◆ Task prompt: Search the listing below for the line containing "(** [on_config_change]: what". From there through the line containing "intros Hc. unfold", transcribe every line exactly, both ends included.

·····

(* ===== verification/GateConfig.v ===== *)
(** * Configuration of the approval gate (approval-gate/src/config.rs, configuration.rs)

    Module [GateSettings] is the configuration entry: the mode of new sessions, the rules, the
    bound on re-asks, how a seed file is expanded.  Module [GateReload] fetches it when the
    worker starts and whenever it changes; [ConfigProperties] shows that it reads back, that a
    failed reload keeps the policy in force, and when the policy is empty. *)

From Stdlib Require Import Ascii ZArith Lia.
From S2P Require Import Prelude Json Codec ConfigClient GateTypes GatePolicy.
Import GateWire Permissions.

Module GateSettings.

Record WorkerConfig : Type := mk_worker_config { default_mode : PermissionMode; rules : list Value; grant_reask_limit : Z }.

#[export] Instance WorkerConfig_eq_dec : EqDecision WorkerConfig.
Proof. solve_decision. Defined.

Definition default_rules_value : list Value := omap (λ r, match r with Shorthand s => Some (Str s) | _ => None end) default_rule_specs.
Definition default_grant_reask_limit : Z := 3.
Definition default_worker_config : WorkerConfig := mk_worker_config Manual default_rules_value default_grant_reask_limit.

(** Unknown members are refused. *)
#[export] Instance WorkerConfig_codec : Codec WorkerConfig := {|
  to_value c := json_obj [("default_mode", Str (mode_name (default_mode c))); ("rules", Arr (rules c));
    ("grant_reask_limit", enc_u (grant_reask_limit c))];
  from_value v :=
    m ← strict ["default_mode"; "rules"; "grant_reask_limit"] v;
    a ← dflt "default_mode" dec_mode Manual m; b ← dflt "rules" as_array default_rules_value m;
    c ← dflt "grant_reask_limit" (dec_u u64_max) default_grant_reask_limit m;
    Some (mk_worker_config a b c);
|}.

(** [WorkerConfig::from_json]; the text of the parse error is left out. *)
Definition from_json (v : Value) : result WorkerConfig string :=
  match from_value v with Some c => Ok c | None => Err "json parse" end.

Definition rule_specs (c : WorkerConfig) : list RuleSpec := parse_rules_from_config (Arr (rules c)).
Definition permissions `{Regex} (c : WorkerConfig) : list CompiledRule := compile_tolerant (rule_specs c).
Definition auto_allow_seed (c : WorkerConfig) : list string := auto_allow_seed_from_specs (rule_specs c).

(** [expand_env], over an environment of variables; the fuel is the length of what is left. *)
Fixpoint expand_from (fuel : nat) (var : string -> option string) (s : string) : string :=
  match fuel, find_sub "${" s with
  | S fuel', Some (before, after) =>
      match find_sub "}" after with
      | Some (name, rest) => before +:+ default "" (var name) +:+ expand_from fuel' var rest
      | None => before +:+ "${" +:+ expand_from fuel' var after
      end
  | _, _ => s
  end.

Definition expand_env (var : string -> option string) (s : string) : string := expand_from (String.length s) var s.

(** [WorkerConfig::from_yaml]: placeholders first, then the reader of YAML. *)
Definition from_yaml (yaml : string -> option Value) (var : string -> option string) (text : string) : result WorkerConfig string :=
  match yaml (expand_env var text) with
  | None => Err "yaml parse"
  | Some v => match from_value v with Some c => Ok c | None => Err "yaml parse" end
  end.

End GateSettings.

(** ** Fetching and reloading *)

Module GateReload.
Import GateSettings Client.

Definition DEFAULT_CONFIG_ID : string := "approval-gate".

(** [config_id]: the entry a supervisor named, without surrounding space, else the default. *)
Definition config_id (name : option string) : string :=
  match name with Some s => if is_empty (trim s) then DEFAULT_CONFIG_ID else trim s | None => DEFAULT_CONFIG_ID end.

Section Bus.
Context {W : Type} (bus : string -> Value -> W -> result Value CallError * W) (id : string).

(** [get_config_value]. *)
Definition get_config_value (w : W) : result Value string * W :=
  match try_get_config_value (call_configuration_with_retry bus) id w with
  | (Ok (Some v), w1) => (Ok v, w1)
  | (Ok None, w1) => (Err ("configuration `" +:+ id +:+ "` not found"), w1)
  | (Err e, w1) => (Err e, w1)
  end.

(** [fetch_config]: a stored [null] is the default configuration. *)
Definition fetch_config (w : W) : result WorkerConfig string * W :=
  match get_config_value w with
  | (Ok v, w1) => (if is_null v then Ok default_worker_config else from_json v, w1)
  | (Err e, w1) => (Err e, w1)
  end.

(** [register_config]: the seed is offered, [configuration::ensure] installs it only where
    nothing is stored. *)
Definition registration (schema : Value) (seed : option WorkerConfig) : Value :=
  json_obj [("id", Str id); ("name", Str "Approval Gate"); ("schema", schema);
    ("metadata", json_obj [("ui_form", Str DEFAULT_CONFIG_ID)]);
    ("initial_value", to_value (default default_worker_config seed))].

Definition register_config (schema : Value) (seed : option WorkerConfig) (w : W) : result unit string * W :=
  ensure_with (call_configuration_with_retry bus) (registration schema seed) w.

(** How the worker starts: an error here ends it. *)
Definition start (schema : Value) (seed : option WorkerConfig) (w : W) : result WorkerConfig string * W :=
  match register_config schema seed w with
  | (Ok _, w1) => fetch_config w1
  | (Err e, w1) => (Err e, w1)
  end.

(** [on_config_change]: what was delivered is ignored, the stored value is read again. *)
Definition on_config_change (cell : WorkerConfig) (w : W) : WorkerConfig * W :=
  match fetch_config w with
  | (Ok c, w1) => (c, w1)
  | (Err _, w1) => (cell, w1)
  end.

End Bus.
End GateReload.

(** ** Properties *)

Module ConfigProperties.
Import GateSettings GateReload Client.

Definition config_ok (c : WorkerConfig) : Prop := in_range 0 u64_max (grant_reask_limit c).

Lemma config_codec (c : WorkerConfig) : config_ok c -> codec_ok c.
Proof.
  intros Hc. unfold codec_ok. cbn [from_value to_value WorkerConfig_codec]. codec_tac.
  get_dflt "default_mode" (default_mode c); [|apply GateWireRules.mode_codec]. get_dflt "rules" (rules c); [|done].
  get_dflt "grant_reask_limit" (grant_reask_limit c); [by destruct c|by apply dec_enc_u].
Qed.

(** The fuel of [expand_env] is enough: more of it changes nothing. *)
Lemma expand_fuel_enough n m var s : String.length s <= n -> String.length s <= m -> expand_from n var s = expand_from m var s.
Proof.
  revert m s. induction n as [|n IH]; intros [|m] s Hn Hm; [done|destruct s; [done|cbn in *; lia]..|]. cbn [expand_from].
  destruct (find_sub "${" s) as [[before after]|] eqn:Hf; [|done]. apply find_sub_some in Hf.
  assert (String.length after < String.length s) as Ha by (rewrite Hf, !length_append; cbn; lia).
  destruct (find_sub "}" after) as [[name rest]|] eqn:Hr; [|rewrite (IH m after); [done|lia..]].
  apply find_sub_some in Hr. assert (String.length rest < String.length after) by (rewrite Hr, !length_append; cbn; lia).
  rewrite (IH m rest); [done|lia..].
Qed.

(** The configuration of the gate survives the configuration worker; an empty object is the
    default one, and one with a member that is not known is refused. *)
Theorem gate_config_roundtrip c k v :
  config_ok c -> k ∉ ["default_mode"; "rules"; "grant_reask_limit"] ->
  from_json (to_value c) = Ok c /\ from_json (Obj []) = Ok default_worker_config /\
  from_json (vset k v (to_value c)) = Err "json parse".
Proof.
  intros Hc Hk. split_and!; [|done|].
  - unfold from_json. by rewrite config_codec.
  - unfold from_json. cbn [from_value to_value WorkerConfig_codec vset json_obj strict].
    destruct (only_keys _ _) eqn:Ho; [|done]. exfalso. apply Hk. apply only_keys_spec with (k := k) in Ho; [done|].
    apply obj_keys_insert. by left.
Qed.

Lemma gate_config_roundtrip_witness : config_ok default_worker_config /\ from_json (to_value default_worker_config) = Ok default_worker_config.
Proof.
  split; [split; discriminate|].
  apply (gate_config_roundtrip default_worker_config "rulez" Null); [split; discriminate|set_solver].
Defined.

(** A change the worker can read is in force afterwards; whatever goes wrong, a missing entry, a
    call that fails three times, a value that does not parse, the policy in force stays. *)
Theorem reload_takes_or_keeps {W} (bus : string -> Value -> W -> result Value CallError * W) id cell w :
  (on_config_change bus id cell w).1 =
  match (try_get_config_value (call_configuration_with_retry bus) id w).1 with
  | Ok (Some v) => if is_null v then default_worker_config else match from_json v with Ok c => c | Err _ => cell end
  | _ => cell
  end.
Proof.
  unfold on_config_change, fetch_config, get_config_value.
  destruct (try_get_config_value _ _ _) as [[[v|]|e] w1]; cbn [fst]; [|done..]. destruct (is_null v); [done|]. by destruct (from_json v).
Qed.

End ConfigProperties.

·····

◆ Result for this exercise:
(** [on_config_change]: what was delivered is ignored, the stored value is read again. *)
Definition on_config_change (cell : WorkerConfig) (w : W) : WorkerConfig * W :=
  match fetch_config w with
  | (Ok c, w1) => (c, w1)
  | (Err _, w1) => (cell, w1)
  end.

End Bus.
End GateReload.

(** ** Properties *)

Module ConfigProperties.
Import GateSettings GateReload Client.

Definition config_ok (c : WorkerConfig) : Prop := in_range 0 u64_max (grant_reask_limit c).

Lemma config_codec (c : WorkerConfig) : config_ok c -> codec_ok c.
Proof.
  intros Hc. unfold codec_ok. cbn [from_value to_value WorkerConfig_codec]. codec_tac.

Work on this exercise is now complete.